What you will do:
Start at the first line of the listing below. Write out each line exactly, stopping after the one that contains "Proof using Hsc. split;".

# # # #

(** A search that starts with [Q] proved of all the positions before. *)
Definition found (e : t) (Q : Z -> Z -> Prop) (om : option missing_data_t) : Prop :=
  match om with
  | None => upto Q (high e) 0
  | Some m => exists s t_, part e m s t_ /\ upto Q s (so_start m) /\ resumes e m t_
  end.

Section search.
Context (e : t) (Hsc : scope e).

Lemma modulus_window : sn_modulus e = 2 * window_size e /\ 1 < window_size e.
Proof using Hsc. apply cfg_window, Hsc. Qed.

Lemma high_range : 0 <= high e < window_size e.
Proof using Hsc. split; [|apply Hsc]. apply (off_range e _ (wo_cfg _ (sc_win _ Hsc))). Qed.

Lemma next_sn_at i : (sn_at e i + 1) mod sn_modulus e = sn_at e (i + 1).
Proof using Hsc.
  destruct modulus_window. unfold sn_at. rewrite Z.add_mod_idemp_l by lia. f_equal. lia.
Qed.

Lemma prev_sn_at i : (sn_at e i - 1 + sn_modulus e) mod sn_modulus e = sn_at e (i - 1).
Proof using Hsc.
  destruct modulus_window. unfold sn_at.
  rewrite <- (Z.mod_add (rx_next e + (i - 1)) 1), Z.mul_1_l by lia.
  rewrite <- Z.add_sub_swap, <- Z.add_sub_assoc, Z.add_mod_idemp_l by lia. f_equal. lia.
Qed.

Lemma highest_sn_at : rx_highest_status e = sn_at e (high e).
Proof using Hsc. unfold high. symmetry. apply sn_at_off, Hsc. Qed.

Lemma last_reportable_sn_at : last_reportable e = sn_at e (high e - 1).
Proof using Hsc. unfold last_reportable. rewrite highest_sn_at. apply prev_sn_at. Qed.

Lemma compare_rx_sn_at i j :
  0 <= i < sn_modulus e -> 0 <= j < sn_modulus e ->
  sn_compare_rx e (sn_at e i) (sn_at e j) = i - j.
Proof using Hsc.
  intros Hi Hj. pose proof (sc_win _ Hsc) as Hw. unfold sn_compare_rx.
  rewrite !modulus_rx_off, !off_sn_at; try done; try apply Hw; apply sn_at_range, Hw.
Qed.

Lemma sn_at_inj i j :
  0 <= i < sn_modulus e -> 0 <= j < sn_modulus e -> sn_at e i = sn_at e j -> i = j.
Proof using Hsc. intros Hi Hj E. rewrite <- (off_sn_at e i), <- (off_sn_at e j), E by done. done. Qed.

Lemma reporting_window i :
  0 <= i < sn_modulus e -> in_reporting_window e (sn_at e i) = (i <? high e).
Proof using Hsc.
  intros Hi. pose proof high_range. destruct modulus_window. unfold in_reporting_window.
  rewrite highest_sn_at, compare_rx_sn_at by lia.
  destruct (Z.leb_spec (high e - i) 0), (Z.ltb_spec i (high e)); simpl; done || lia.
Qed.

(** ** Segments of the window *)

Lemma cursor_node i pre cur rest :
  cursor e i pre cur rest ->
  Pdu.sn cur = sn_at e i /\ node_ok cur /\ Pdu.so cur + Pdu.size cur <= NR_SDU_MAX.
Proof using Hsc.
  intros [Hi E]. pose proof high_range.
  assert (Hin : cur ∈ slot_at e i) by (rewrite E; set_solver).
  pose proof (wo_slots _ (sc_win _ Hsc) i ltac:(lia)) as [_ Hn _].
  pose proof (sc_short _ Hsc i ltac:(lia)) as Hs. rewrite Forall_forall in Hn, Hs.
  destruct (Hn cur Hin). split_and!; try done. by apply Hs.
Qed.

Lemma cursor_next i pre cur p rest :
  cursor e i pre cur (p :: rest) -> cursor e i (pre ++ [cur]) p rest.
Proof using. intros [Hi E]. split; [done|]. by rewrite E, <- app_assoc. Qed.

Lemma cursor_head i p rest : 0 <= i <= high e -> slot_at e i = p :: rest -> cursor e i [] p rest.
Proof using. by split. Qed.

Lemma cursor_sorted i pre cur rest p :
  cursor e i pre cur rest -> p ∈ rest -> Pdu.so cur <= Pdu.so p.
Proof using Hsc.
  intros [Hi E] Hp. pose proof high_range.
  pose proof (wo_slots _ (sc_win _ Hsc) i ltac:(lia)) as [Hs _ _]. rewrite E in Hs.
  clear -Hs Hp. induction pre as [|q pre IH]; simpl in Hs.
  - apply StronglySorted_inv in Hs as [_ Hf]. rewrite Forall_forall in Hf. by apply Hf.
  - apply StronglySorted_inv in Hs as [Hs _]. by apply IH.
Qed.

(** The scan over empty slots. *)
Lemma scan_ok fuel : forall i,
  0 <= i <= high e -> (Z.to_nat (high e - i) < fuel)%nat ->
  exists j, i <= j <= high e /\ scan_rx fuel e (sn_at e i) (rx_highest_status e) = Ok (slot_at e j)
    /\ (j < high e -> slot_at e j <> []) /\ forall k, i <= k < j -> slot_at e k = [].
Proof using Hsc.
  pose proof high_range as HH. destruct modulus_window as [HM HW].
  induction fuel as [|fuel IH]; intros i Hi Hf; [lia|].
  pose proof (sc_win _ Hsc) as Hw. cbn [scan_rx].
  rewrite get_pdus_ok, res_bind_unfold, off_sn_at by (done || lia || apply sn_at_range, Hw).
  destruct (Z.eqb_spec (sn_at e i) (rx_highest_status e)) as [E|E].
  { rewrite highest_sn_at in E. apply sn_at_inj in E; [|lia|lia]. subst i.
    exists (high e). split_and!; try done; lia. }
  assert (i <> high e) by (intros ->; apply E; symmetry; apply highest_sn_at).
  destruct (slot_at e i) as [|p l] eqn:Es.
  - rewrite next_sn_at. destruct (IH (i + 1)) as (j & Hj & Ej & Hne & Hem); [lia|lia|].
    exists j. split_and!; try done; try lia. intros k Hk.
    destruct (decide (k = i)) as [->|]; [done|apply Hem; lia].
  - exists i. rewrite Es. split_and!; try done; lia.
Qed.

Lemma scan_fuel_enough i : 0 <= i -> (Z.to_nat (high e - i) < scan_fuel e)%nat.
Proof using Hsc. pose proof high_range. destruct modulus_window. unfold scan_fuel. lia. Qed.

(** The pointer that follows [cur]. *)
Inductive follows (i : Z) (pre : list Pdu.nr_rlc_pdu_t) (cur : Pdu.nr_rlc_pdu_t)
    : list Pdu.nr_rlc_pdu_t -> list Pdu.nr_rlc_pdu_t -> Prop :=
| follows_same p rest : follows i pre cur (p :: rest) (p :: rest)
| follows_slot j p l :
    i < j <= high e -> slot_at e j = p :: l -> (forall k, i < k < j -> slot_at e k = []) ->
    follows i pre cur [] (p :: l)
| follows_none : (forall k, i < k <= high e -> slot_at e k = []) -> follows i pre cur [] [].

Lemma get_next_ok i pre cur rest :
  cursor e i pre cur rest ->
  exists l, get_next_rx_pdu e cur rest = Ok l /\ follows i pre cur rest l.
Proof using Hsc.
  intros Hc. destruct (cursor_node _ _ _ _ Hc) as (Esn & _). destruct Hc as [Hi _].
  pose proof high_range. destruct modulus_window as [HM HW].
  unfold get_next_rx_pdu. destruct rest as [|p rest]; [|eexists; split; [reflexivity|constructor]].
  rewrite Esn. destruct (Z.eqb_spec (sn_at e i) (rx_highest_status e)) as [E|E].
  { rewrite highest_sn_at in E. apply sn_at_inj in E; [|lia|lia].
    eexists. split; [reflexivity|]. constructor. lia. }
  assert (i <> high e) by (intros ->; apply E; symmetry; apply highest_sn_at).
  rewrite next_sn_at.
  destruct (scan_ok (scan_fuel e) (i + 1)) as (j & Hj & Ej & Hne & Hem);
    [lia|apply scan_fuel_enough; lia|].
  eexists. split; [exact Ej|]. destruct (slot_at e j) as [|p l] eqn:Es.
  - assert (j = high e) as -> by (destruct (decide (j < high e)) as [Hl|]; [by destruct (Hne Hl)|lia]).
    constructor. intros k Hk. destruct (decide (k = high e)) as [->|]; [done|apply Hem; lia].
  - econstructor; [|exact Es|]; [lia|]. intros k Hk. apply Hem. lia.
Qed.

(** Segments from [cur] on, up to [rx_highest_status]: the measure of the
    search. *)
Definition ahead (i : Z) (rest : list Pdu.nr_rlc_pdu_t) : nat :=
  (length rest
   + length (concat (map (slot_at e) (seqZ (i + 1) (high e - i)))))%nat.

Lemma ahead_slot i j p l :
  i < j <= high e -> slot_at e j = p :: l -> (ahead j l < ahead i [])%nat.
Proof using.
  intros Hij Es. unfold ahead. simpl length at 3.
  replace (high e - i) with ((j - i - 1) + (1 + (high e - j))) by lia.
  rewrite seqZ_app, map_app, concat_app, length_app by lia.
  replace (i + 1 + (j - i - 1)) with j by lia. rewrite (seqZ_cons j) by lia.
  replace (Z.pred (1 + (high e - j))) with (high e - j) by lia.
  cbn [map concat]. rewrite Es, length_app. simpl length. rewrite <- Z.add_1_r. lia.
Qed.

Lemma ahead_bound i pre cur rest : cursor e i pre cur rest -> (ahead i rest < rx_count e)%nat.
Proof using Hsc.
  intros [Hi E]. pose proof high_range as HH. pose proof (sc_win _ Hsc) as Hw.
  pose proof (length_win e Hw) as Hlen.
  pose proof (win_map e Hw) as Hwin.
  assert (Hcount : rx_count e = length (concat (win e))).
  { unfold rx_count, win. unfold RxManager.window. apply Permutation_length.
    unfold rotate. rewrite <- (take_drop (Z.to_nat (RxManager.start (rx e)) mod
      length (RxManager.rx_list (rx e))) (RxManager.rx_list (rx e))) at 1.
    rewrite !concat_app. apply Permutation_app_comm. }
  rewrite Hcount, Hwin. unfold ahead.
  replace (window_size e) with (i + (1 + ((high e - i) + (window_size e - high e - 1)))) by lia.
  rewrite seqZ_app, (seqZ_cons (0 + i)) by lia.
  replace (Z.pred _) with ((high e - i) + (window_size e - high e - 1)) by lia.
  rewrite seqZ_app, !map_app by lia. cbn [map concat]. rewrite Z.add_0_l, E, <- Z.add_1_r.
  rewrite map_app, !concat_app. cbn [concat]. rewrite concat_app, !length_app. simpl length. lia.
Qed.

(** ** One missing part *)

Lemma max_fits : NR_SDU_MAX < 65535.
Proof using. done. Qed.

(** The end of a part that lies before the segment [cur]. *)
Lemma set_end_ok i pre cur rest s so_ :
  cursor e i pre cur rest -> 0 <= s < high e -> 0 <= so_ <= NR_SDU_MAX ->
  (if Pdu.is_first cur then s < i else s < i \/ (s = i /\ so_ < Pdu.so cur)) ->
  exists t_, part e (set_end_different_sdu e (sn_at e s) so_ cur rest) s t_
    /\ resumes e (set_end_different_sdu e (sn_at e s) so_ cur rest) t_
    /\ so_start (set_end_different_sdu e (sn_at e s) so_ cur rest) = so_.
Proof using Hsc.
  intros Hc Hs Hso Hlt. destruct (cursor_node _ _ _ _ Hc) as (Esn & (H0 & Hf & Hz & _) & Hmax).
  pose proof Hc as [Hi _]. pose proof high_range as HH. destruct modulus_window as [HM HW].
  pose proof max_fits. unfold set_end_different_sdu. rewrite Esn.
  destruct (Pdu.is_first cur) eqn:Ef; cbn [sn_end].
  - rewrite prev_sn_at, highest_sn_at, compare_rx_sn_at by lia.
    destruct (Z.leb_spec (high e - (i - 1)) 0); [lia|]. exists (i - 1).
    split; [constructor; simpl; try done; lia|]. split; [|done]. right. exists i, pre, cur, rest.
    split_and!; try done. simpl. unfold behind. cbn [Z.eqb Pos.eqb].
    rewrite (proj1 Hf eq_refl). f_equal. lia.
  - assert (Pdu.so cur <> 0) by (intros E0; apply Hf in E0; congruence).
    rewrite highest_sn_at, compare_rx_sn_at by lia.
    destruct (Z.leb_spec (high e - i) 0).
    + exists (high e - 1). rewrite last_reportable_sn_at.
      split; [constructor; simpl; try done; lia|]. split; [|done]. by left.
    + exists i. split; [constructor; simpl; try done; lia|].
      split; [|done]. right. exists i, pre, cur, rest. split_and!; try done. simpl.
      unfold behind. destruct (Z.eqb_spec (Pdu.so cur - 1) 65535); [lia|]. f_equal. lia.
Qed.

Section walk.
Context (Q : Z -> Z -> Prop).
Context (HQ : forall i b, 0 <= i < window_size e -> 0 <= b -> got e i b -> Q i b).

(** The segments of the slot at [i] have been looked at up to [cur]: everything
    up to byte [max_so] is there, and the rest too when the last segment was
    seen. *)
Definition seen (i max_so : Z) (last_reached : bool) : Prop :=
  upto Q i (max_so + 1) /\ (last_reached = true -> upto Q (i + 1) 0) /\ 0 <= max_so < NR_SDU_MAX.

(** What the walk knows when it comes to [cur]. *)
Definition ready (i : Z) (cur : Pdu.nr_rlc_pdu_t) (max_so : Z) (last_reached : bool) : Prop :=
  upto Q i (Pdu.so cur)
  /\ ((max_so = 0 /\ last_reached = false) \/ seen i max_so last_reached).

# # # #

Answer space:
(** A search that starts with [Q] proved of all the positions before. *)
Definition found (e : t) (Q : Z -> Z -> Prop) (om : option missing_data_t) : Prop :=
  match om with
  | None => upto Q (high e) 0
  | Some m => exists s t_, part e m s t_ /\ upto Q s (so_start m) /\ resumes e m t_
  end.

Section search.
Context (e : t) (Hsc : scope e).

Lemma modulus_window : sn_modulus e = 2 * window_size e /\ 1 < window_size e.
Proof using Hsc. apply cfg_window, Hsc. Qed.

Lemma high_range : 0 <= high e < window_size e.
Proof using Hsc. split; [|apply Hsc]. apply (off_range e _ (wo_cfg _ (sc_win _ Hsc))). Qed.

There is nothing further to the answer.